Lemma download_to_blob_sentinel_unambiguous_witness :
  let out := download_to_blob SamplesPipeline.url SamplesPipeline.file_name
                              Samples.account CONTAINER_NAME BASE_BLOB_NAME
                              SamplesPipeline.garbage_world in
  out = (Ok (-1)%Z, world_of out, events_of out) /\
  exists container_client w0 t0 e w1 t1,
    open_container Samples.account CONTAINER_NAME SamplesPipeline.garbage_world
      = (Ok container_client, w0, t0) /\
    Tempfile.with_TemporaryDirectory
      (pipeline_body SamplesPipeline.url SamplesPipeline.file_name
                     BASE_BLOB_NAME container_client 0) w0
      = (Raise e, w1, t1).
Proof.
  intros out.
  assert (H : download_to_blob SamplesPipeline.url SamplesPipeline.file_name
                               Samples.account CONTAINER_NAME BASE_BLOB_NAME
                               SamplesPipeline.garbage_world
              = (Ok (-1)%Z, world_of out, events_of out))
    by (vm_compute; reflexivity).
  destruct (@download_to_blob_sentinel_unambiguous
              SamplesPipeline.url SamplesPipeline.file_name Samples.account
              CONTAINER_NAME BASE_BLOB_NAME SamplesPipeline.garbage_world
              (-1)%Z (world_of out) (events_of out) H)
    as [cc [w0 [t0 [Ho Hb]]]].
  split; [exact H|]. exists cc, w0, t0.
  destruct (Tempfile.with_TemporaryDirectory _ w0) as [[[n | e] w1] t1] eqn:Hw.
  - exfalso. destruct Hb as [_ [_ Hn]]. apply Hn. reflexivity.
  - exists e, w1, t1. split; [exact Ho | reflexivity].
Defined.

(** ** The orchestrator: what stops a run *)

Lemma open_container_article acct cname w r w' t :
  open_container acct cname w = (r, w', t) ->
  article_files w' = article_files w /\ filter is_list_call t = [].
Proof.
  intros H. unfold open_container, Azure.DefaultAzureCredential,
    Azure.BlobServiceClient, Azure.list_containers, Azure.create_container,
    Azure.get_container_client in H. unfold_monad_in H.
  repeat (break_match_in H; cbv beta iota in H); inversion H; subst;
    repeat match goal with
           | E : (_, _, _) = (_, _, _) |- _ => inversion E; subst; clear E
           end; split; reflexivity.
Qed.

(** X9.  A failure to fetch the article is fatal: [main] raises it with no
    listing call and no pool, after it has made sure that the container
    exists. *)
Theorem main_catalog_failure_is_fatal w e cc w1 t1 :
  open_container (environ_account_url w) CONTAINER_NAME w = (Ok cc, w1, t1) ->
  article_files w = Raise e ->
  main w = (Raise e, w1, t1) /\
  Azure.blobs_of CONTAINER_NAME (containers w1) <> None /\
  filter is_list_call t1 = [] /\ filter is_pool t1 = [] /\
  filter is_request t1 = [].
Proof.
  intros Ho Ha.
  pose proof (@open_container_article _ _ _ _ _ _ Ho) as [Hart Hlist].
  pose proof (@open_container_run _ _ _ _ _ _ Ho)
    as [_ [_ [_ [_ [_ [_ [_ Hsetup]]]]]]].
  split_and.
  - unfold main, bind, get_world, fetch_article_files. rewrite Ho.
    rewrite Hart, Ha. cbn. rewrite app_nil_r. reflexivity.
  - apply open_container_ok in Ho as [_ Ho].
    destruct (Azure.blobs_of CONTAINER_NAME (containers w)) eqn:Hb;
      destruct Ho as [Hc _]; rewrite Hc.
    + rewrite Hb. discriminate.
    + rewrite blobs_of_app_new, Hb, str_eqb_refl. discriminate.
  - exact Hlist.
  - apply setup_no_pool. exact Hsetup.
  - apply setup_no_request. exact Hsetup.
Qed.

Lemma main_catalog_failure_is_fatal_witness :
  let w := SamplesMain.no_catalog_world in
  let o := open_container (environ_account_url w) CONTAINER_NAME w in
  o = (Ok CONTAINER_NAME, world_of o, events_of o) /\
  article_files w = Raise SamplesMain.fetch_error /\
  main w = (Raise SamplesMain.fetch_error, world_of o, events_of o) /\
  blob_names CONTAINER_NAME w = [] /\
  Azure.blobs_of CONTAINER_NAME (containers (world_of o)) <> None.
Proof.
  intros w o.
  assert (H1 : o = (Ok CONTAINER_NAME, world_of o, events_of o)) by reflexivity.
  assert (H2 : article_files w = Raise SamplesMain.fetch_error) by reflexivity.
  destruct (@main_catalog_failure_is_fatal
              w SamplesMain.fetch_error CONTAINER_NAME (world_of o)
              (events_of o) H1 H2) as [Hm [Hc _]].
  split_and; [exact H1 | exact H2 | exact Hm | reflexivity | exact Hc].
Defined.

(** The queue loop stops at the first listing that fails, and has then
    started nothing. *)
Lemma queue_tasks_raise files cc acct :
  forall acc w e w' t,
    queue_tasks files cc acct acc w = (Raise e, w', t) ->
    containers w' = containers w /\ fs w' = fs w /\
    filter is_pool t = [] /\ filter is_request t = [] /\
    exists f, In f files /\
              In (EvListBlobNames cc (blob_prefix BASE_BLOB_NAME (name f))) t.
Proof.
  induction files as [|f files IH]; intros acc w e w' t H; [discriminate|].
  cbn [queue_tasks] in H. apply bind_inv in H
    as [[b [w1 [t1 [t2 [Hb [Hk Et]]]]]] | [e0 [Hb Er]]].
  - rewrite blob_exists_run in Hb. cbv zeta in Hb.
    destruct (faults w (ticks w)); [discriminate|].
    destruct (Azure.blobs_of cc (containers w)); [|discriminate].
    inversion Hb; subst b w1 t1; clear Hb.
    destruct (listed_under _ cc w);
      unfold logger_info in Hk; rewrite emit_bind in Hk;
      match type of Hk with
      | context [queue_tasks files cc acct ?a ?w0] =>
          destruct (queue_tasks files cc acct a w0) as [[r w2] t3] eqn:Hq
      end;
      inversion Hk; subst r w2 t2; clear Hk;
      apply IH in Hq as [E1 [E2 [E3 [E4 [g [Hg Hin]]]]]];
      subst t; cbn [app filter is_pool is_request];
      (split_and; [exact E1 | exact E2 | exact E3 | exact E4 |];
       exists g; split; [right; exact Hg | right; right; exact Hin]).
  - rewrite blob_exists_run in Hb. cbv zeta in Hb.
    destruct (faults w (ticks w)) as [e1|].
    + inversion Hb; subst. split_and; try reflexivity.
      exists f. split; left; reflexivity.
    + destruct (Azure.blobs_of cc (containers w)); [discriminate|].
      inversion Hb; subst. split_and; try reflexivity.
      exists f. split; left; reflexivity.
Qed.

(** X10.  A listing that fails while the catalog is checked stops [main]
    with that exception: no request has been made, no pool created, and
    the file system and the container are as [open_container] left them. *)
Theorem main_listing_failure_stops_the_run w cc w1 t1 files e w2 t2 :
  open_container (environ_account_url w) CONTAINER_NAME w = (Ok cc, w1, t1) ->
  article_files w = Ok files ->
  queue_tasks files cc (environ_account_url w) [] w1 = (Raise e, w2, t2) ->
  main w = (Raise e, w2, t1 ++ t2) /\
  filter is_request (t1 ++ t2) = [] /\ filter is_pool (t1 ++ t2) = [] /\
  fs w2 = fs w /\ containers w2 = containers w1 /\
  exists f, In f files /\
            In (EvListBlobNames cc (blob_prefix BASE_BLOB_NAME (name f))) t2.
Proof.
  intros Ho Ha Hq.
  pose proof (@open_container_article _ _ _ _ _ _ Ho) as [Hart _].
  pose proof (@open_container_run _ _ _ _ _ _ Ho)
    as [Hfs [_ [_ [_ [_ [_ [_ Hsetup]]]]]]].
  pose proof (@queue_tasks_raise files cc (environ_account_url w) [] w1 e w2 t2
                Hq) as [Hc [Hf [Hp [Hr Hex]]]].
  split_and.
  - unfold main, bind, get_world, fetch_article_files. rewrite Ho.
    rewrite Hart, Ha, Hq. cbn. reflexivity.
  - rewrite filter_app, Hr, (setup_no_request _ Hsetup). reflexivity.
  - rewrite filter_app, Hp, (setup_no_pool _ Hsetup). reflexivity.
  - rewrite Hf. exact Hfs.
  - exact Hc.
  - exact Hex.
Qed.

Lemma main_listing_failure_stops_the_run_witness :
  let w := SamplesMain.listing_fail_world in
  let o1 := open_container (environ_account_url w) CONTAINER_NAME w in
  let o2 := queue_tasks Samples.catalog CONTAINER_NAME (environ_account_url w)
                        [] (world_of o1) in
  o1 = (Ok CONTAINER_NAME, world_of o1, events_of o1) /\
  article_files w = Ok Samples.catalog /\
  o2 = (Raise SamplesMain.listing_error, world_of o2, events_of o2) /\
  main w = (Raise SamplesMain.listing_error, world_of o2,
            events_of o1 ++ events_of o2).
Proof.
  intros w o1 o2.
  assert (H1 : o1 = (Ok CONTAINER_NAME, world_of o1, events_of o1))
    by reflexivity.
  assert (H2 : article_files w = Ok Samples.catalog) by reflexivity.
  assert (H3 : o2 = (Raise SamplesMain.listing_error, world_of o2, events_of o2))
    by reflexivity.
  destruct (@main_listing_failure_stops_the_run
              w CONTAINER_NAME (world_of o1) (events_of o1) Samples.catalog
              SamplesMain.listing_error (world_of o2) (events_of o2) H1 H2 H3)
    as [Hm _].
  split_and; [exact H1 | exact H2 | exact H3 | exact Hm].
Defined.



Lemma map_m_forall {X Y} (f : X -> M Y) (P : Y -> Prop) :
  (forall x w y w' t, f x w = (Ok y, w', t) -> P y) ->
  forall xs w ys w' t, map_m f xs w = (Ok ys, w', t) -> Forall P ys.
Proof.
  intros Hf. induction xs as [|x xs IH]; intros w ys w' t H.
  - inversion H. constructor.
  - cbn [map_m] in H.
    apply bind_inv_ok in H as [y [w1 [t1 [t2 [Hy [H _]]]]]].
    apply bind_inv_ok in H as [ys' [w2 [t3 [t4 [Hys [Hr _]]]]]].
    inversion Hr; subst. constructor; [eapply Hf; exact Hy | eapply IH; exact Hys].
Qed.

Lemma nth_map_lt {X Y} (f : X -> Y) (l : list X) (i : nat) (d : Y) (d' : X) :
  i < List.length l -> nth i (map f l) d = f (nth i l d').
Proof.
  revert i. induction l as [|x l IH]; intros i Hi; [cbn in Hi; lia|].
  destruct i as [|i]; [reflexivity|]. cbn [map nth]. apply IH.
  cbn [List.length] in Hi. lia.
Qed.

Lemma nth_summary_line (names : list str) (rs : list Z) (i : nat) (dn : str) :
  List.length names = List.length rs -> i < List.length names ->
  nth i (map summary_event (combine names rs)) (EvLog INFO LogAllDone)
  = summary_event (nth i names dn, nth i rs 0%Z).
Proof.
  revert rs i. induction names as [|x names IH]; intros rs i Hl Hi;
    [cbn in Hi; lia|].
  destruct rs as [|r rs]; [discriminate Hl|].
  destruct i as [|i]; [reflexivity|]. cbn [combine map nth]. apply IH.
  - cbn [List.length] in Hl. lia.
  - cbn [List.length] in Hi. lia.
Qed.

(** X12.  With [n >= 1] queued tasks whose workers all return, [main] makes
    one pool of [min(4, n)] processes, between 1 and 4, and after the
    workers logs one line per task, in task order: the i-th line names the
    file of the i-th task, as failed when its result is [-1] and with its
    count otherwise, and every result is [-1] or not negative. *)
Theorem main_summary_in_task_order tasks w rs w1 t1 :
  tasks <> [] ->
  map_m run_task tasks w = (Ok rs, w1, t1) ->
  let n := List.length tasks in
  exists lines,
    main_dispatch tasks w
      = (Ok tt, w1,
         EvPool (Z.min 4 (Z.of_nat n)) :: t1 ++ lines
           ++ [EvLog INFO LogAllDone]) /\
    (1 <= Z.min 4 (Z.of_nat n) <= 4)%Z /\
    List.length lines = n /\ List.length rs = n /\
    forall i, i < n ->
      let file := t_file_name (nth i tasks (task_of [] (FileInfo [] []))) in
      let r := nth i rs 0%Z in
      (r = (-1)%Z \/ (0 <= r)%Z) /\
      nth i lines (EvLog INFO LogAllDone)
        = if (r =? -1)%Z then EvLog ERROR (LogFailed file)
          else EvLog INFO (LogUploaded r file).
Proof.
  intros Hne Hm n.
  destruct (@main_dispatch_pending tasks w rs w1 t1 Hne Hm) as [Hd Hlen].
  pose proof (map_m_length _ _ _ Hm) as Hrs.
  pose proof (map_m_forall run_task (fun v => v = (-1)%Z \/ (0 <= v)%Z)
                           run_task_ok_range _ _ Hm) as Hrange.
  eexists. split; [exact Hd|].
  split; [subst n; destruct tasks; [contradiction|]; cbn [List.length]; lia|].
  split; [exact Hlen|]. split; [exact Hrs|].
  - intros i Hi file r. split.
    + rewrite Forall_forall in Hrange. apply Hrange. apply nth_In.
      rewrite Hrs. exact Hi.
    + rewrite (@nth_summary_line (map t_file_name tasks) rs i [])
        by (rewrite length_map; first [symmetry; exact Hrs | exact Hi]).
      rewrite (@nth_map_lt _ _ t_file_name tasks i []
                           (task_of [] (FileInfo [] [])) Hi).
      unfold summary_event. cbn [fst snd]. reflexivity.
Qed.

Lemma main_summary_in_task_order_witness :
  let w := SamplesExistence.readm_world in
  let o1 := open_container (environ_account_url w) CONTAINER_NAME w in
  let o2 := queue_tasks Samples.catalog CONTAINER_NAME (environ_account_url w)
                        [] (world_of o1) in
  let o3 := map_m run_task SamplesMain.tasks (world_of o2) in
  SamplesMain.tasks <> [] /\
  o3 = (Ok [3%Z], world_of o3, events_of o3) /\
  exists lines,
    main_dispatch SamplesMain.tasks (world_of o2)
      = (Ok tt, world_of o3,
         EvPool 1 :: events_of o3 ++ lines ++ [EvLog INFO LogAllDone]) /\
    nth 0 lines (EvLog INFO LogAllDone)
      = EvLog INFO (LogUploaded 3 (of_string "001.tar.gz")).
Proof.
  intros w o1 o2 o3.
  assert (Hne : SamplesMain.tasks <> []) by discriminate.
  assert (H : map_m run_task SamplesMain.tasks (world_of o2)
              = (Ok [3%Z], world_of o3, events_of o3))
    by (vm_compute; reflexivity).
  destruct (@main_summary_in_task_order
              SamplesMain.tasks (world_of o2) [3%Z] (world_of o3)
              (events_of o3) Hne H) as [lines [Hd [_ [_ [_ Hnth]]]]].
  split_and; [exact Hne | exact H |].
  exists lines. split; [exact Hd|].
  destruct (Hnth 0 (Nat.lt_0_1)) as [_ E]. exact E.
Defined.

(** ** What a computation keeps *)

Section Frame.

Variable I : World -> World -> Prop.
Hypothesis law : frame_law I.

Lemma frame_refl w : I w w.
Proof. apply law. Qed.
^^^^
» **Directions**: Out of the material above, output word for word the line with "Azure.blobs_of CONTAINER_NAME (containers w1)", the line with "rewrite Hart, Ha.", and all lines between them, with nothing else.

» **Result below**:
  Azure.blobs_of CONTAINER_NAME (containers w1) <> None /\
  filter is_list_call t1 = [] /\ filter is_pool t1 = [] /\
  filter is_request t1 = [].
Proof.
  intros Ho Ha.
  pose proof (@open_container_article _ _ _ _ _ _ Ho) as [Hart Hlist].
  pose proof (@open_container_run _ _ _ _ _ _ Ho)
    as [_ [_ [_ [_ [_ [_ [_ Hsetup]]]]]]].
  split_and.
  - unfold main, bind, get_world, fetch_article_files. rewrite Ho.
    rewrite Hart, Ha. cbn. rewrite app_nil_r. reflexivity.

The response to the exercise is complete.